Prometheus rewards the audience with a technological and engineering masterpiece of science fiction, starting with the visually arresting sets and action sequences. So extraordinary are the special effects of the scientific exploration of the alien planet and consequent battles, one would falsely assume they are CGI. But Scott built enormous sets and shot the majority of the film live in three dimensions. One production crew member called it the “greatest alien playground in the world.” The state-of-the-art spacecraft, modeled after current NASA and European Space Agency designs, was constructed with every piece of technology that would be necessary to probe the outer corners of the galaxy. Techno-geeks will salivate over sleek gadgetry like the self-operating medical pod, research labs capable of immediately isolating and sequencing single strands of DNA, travelling “mind pop” mapping devices that can isolate life, not to mention sleep-state pods where the scientists are suspended for their two-year journey.
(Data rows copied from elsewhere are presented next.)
Lemma plot_naca4_draws_three_curves_witness :
  Plot.plot_naca4_curves 0.02 1 0.12 1 = Raise ZeroDivisionError
  /\ exists cs,
       Plot.plot_naca4_curves 0.02 0.4 0.12 1 = Ok cs
       /\ List.length cs = 3%nat.
Proof.
  destruct (plot_naca4_draws_three_curves 0.02 1 0.12 1) as [Hraise _].
  destruct (plot_naca4_draws_three_curves 0.02 0.4 0.12 1) as [_ Hdraw].
  split; [now apply Hraise|].
  destruct Hdraw as [xs [yu [yl [H _]]]];
    [right; apply ordinary_between; lra | lra |].
  eexists. split; [exact H | reflexivity].
Defined.

(** * The title and the designator *)

Import Script.
Import Stdlib.Strings.Ascii.

Lemma bind_inv {A B : Type} (r : Script.result A) (k : A -> Script.result B)
    (b : B) :
  Script.bind r k = Script.Ok b ->
  exists a, r = Script.Ok a /\ k a = Script.Ok b.
Proof. destruct r as [a|e]; simpl; [now exists a | discriminate]. Qed.

Lemma returns_int_true (r : Script.result Z) (n : Z) :
  returns_int r n = true -> r = Script.Ok n.
Proof.
  destruct r as [v|e]; simpl; [|discriminate].
  intros H. apply Z.eqb_eq in H. now subst.
Qed.

(** [int(k / 100 * 100)] for every [k] below 100, and [int(k / 10 * 10)]
    for every digit, by evaluation. *)
Lemma hundredths_table :
  forallb (fun cd =>
    returns_int (there_and_back (Z.of_nat cd) 100)
      (Z.of_nat (if existsb (Nat.eqb cd) [29; 57; 58]%nat
                 then cd - 1 else cd)))
    (seq 0 100) = true.
Proof. vm_compute. reflexivity. Qed.

Lemma tenths_table :
  forallb (fun b => returns_int (there_and_back (Z.of_nat b) 10) (Z.of_nat b))
    (seq 0 10) = true.
Proof. vm_compute. reflexivity. Qed.

Lemma there_and_back_hundredths (cd : nat) :
  (cd < 100)%nat ->
  there_and_back (Z.of_nat cd) 100
  = Script.Ok (Z.of_nat (if existsb (Nat.eqb cd) [29; 57; 58]%nat
                         then cd - 1 else cd)).
Proof.
  intros Hcd. apply returns_int_true.
  pose proof hundredths_table as Htab.
  rewrite forallb_forall in Htab. apply Htab. apply in_seq. lia.
Qed.

Lemma there_and_back_tenths (b : nat) :
  (b < 10)%nat -> there_and_back (Z.of_nat b) 10 = Script.Ok (Z.of_nat b).
Proof.
  intros Hb. apply returns_int_true.
  pose proof tenths_table as Htab.
  rewrite forallb_forall in Htab. apply Htab. apply in_seq. lia.
Qed.

Lemma decimal_one (a : nat) :
  (a < 10)%nat ->
  decimal (String (digit_char a) EmptyString) = Some (Z.of_nat a).
Proof.
  intros Ha.
  do 10 (destruct a as [|a]; [reflexivity|]). lia.
Qed.

Lemma decimal_two (c d : nat) :
  (c < 10)%nat -> (d < 10)%nat ->
  decimal (String (digit_char c) (String (digit_char d) EmptyString))
  = Some (Z.of_nat (10 * c + d)).
Proof.
  intros Hc Hd.
  do 10 (destruct c as [|c];
         [do 10 (destruct d as [|d]; [reflexivity|]); lia|]).
  lia.
Qed.

Lemma format_one_digit (a : nat) :
  (a < 10)%nat ->
  format_zero_padded 1 (Z.of_nat a) = String (digit_char a) EmptyString.
Proof.
  intros Ha.
  do 10 (destruct a as [|a]; [reflexivity|]). lia.
Qed.

Lemma format_two_digits (c d : nat) :
  (c < 10)%nat -> (d < 10)%nat ->
  format_zero_padded 2 (Z.of_nat (10 * c + d))
  = String (digit_char c) (String (digit_char d) EmptyString).
Proof.
  intros Hc Hd.
  do 10 (destruct c as [|c];
         [do 10 (destruct d as [|d]; [reflexivity|]); lia|]).
  lia.
Qed.

Section Designator.

Variable py_int : string -> Script.result Z.
Hypothesis py_int_decimal :
  forall s n,
    (String.length s <= 2)%nat -> decimal s = Some n ->
    py_int s = Script.Ok n.
(** The service raises or returns no metadata. *)
Definition service_fails (url : string) : Prop :=
  (∃ e, (extract_info w url).2 = Raises e) ∨
  (extract_info w url).2 = Returns None.

(** What one round makes of [video_urls] when every call returns. *)
Definition round_value (round : nat) (video_urls : list string)
  : list string :=
  dict_keys (dict_fromkeys (fold_left add_href (round_hrefs round) video_urls)).

(** The state after a message to a callback that returns. *)
Definition told (m : message) (st : state) : state :=
  match progress_callback self with
  | None => st
  | Some _ => emit (EvProgress m) st
  end.

(** [keeps p m]: running [m] makes no call of kind [p]. *)
Definition keeps (p : event → bool) {A} (m : M A) : Prop :=
  ∀ st o st', m st = (o, st') → count_events p st' = count_events p st.

(** *** Kinds of calls *)

Definition is_progress (ev : event) : bool :=
  match ev with EvProgress _ => true | _ => false end.

Definition is_browser_call (ev : event) : bool :=
  match ev with
  | EvSetupDriver | EvGet _ | EvScroll | EvFindElements | EvGetAttribute
  | EvQuit => true
  | _ => false
  end.

Definition is_download_call (ev : event) : bool :=
  match ev with
  | EvPathExists | EvMakedirs | EvExtractInfo _ => true
  | _ => false
  end.

Definition is_makedirs (ev : event) : bool :=
  match ev with EvMakedirs => true | _ => false end.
Prometheus gives a credible peek into what our science and technology capabilities will be like a hundred years from now.

Ultimately, for all of its ambition and far-reaching scope, Prometheus eventually buckles under its own weight of self-importance. The existential questions it is asking are sci-fi staples. Who are we? Where do we come from? How do we reconcile science and religion in our quest to define our identities? And finally, embodied by the advanced-technology android David, what are the parameters of responsibility in the creation of life? And what is the reason for the frailty about when and why it begins and ends? Unfortunately, the film only dabbles enough with each to titillate without ever providing fulfilling answers. The audience may finish the Prometheus quest philosophically unsatisfied, but the journey there is still an action-packed, viscerally stunning sci-fi ride.

Prometheus goes into theaters nationwide on June 11, 2012.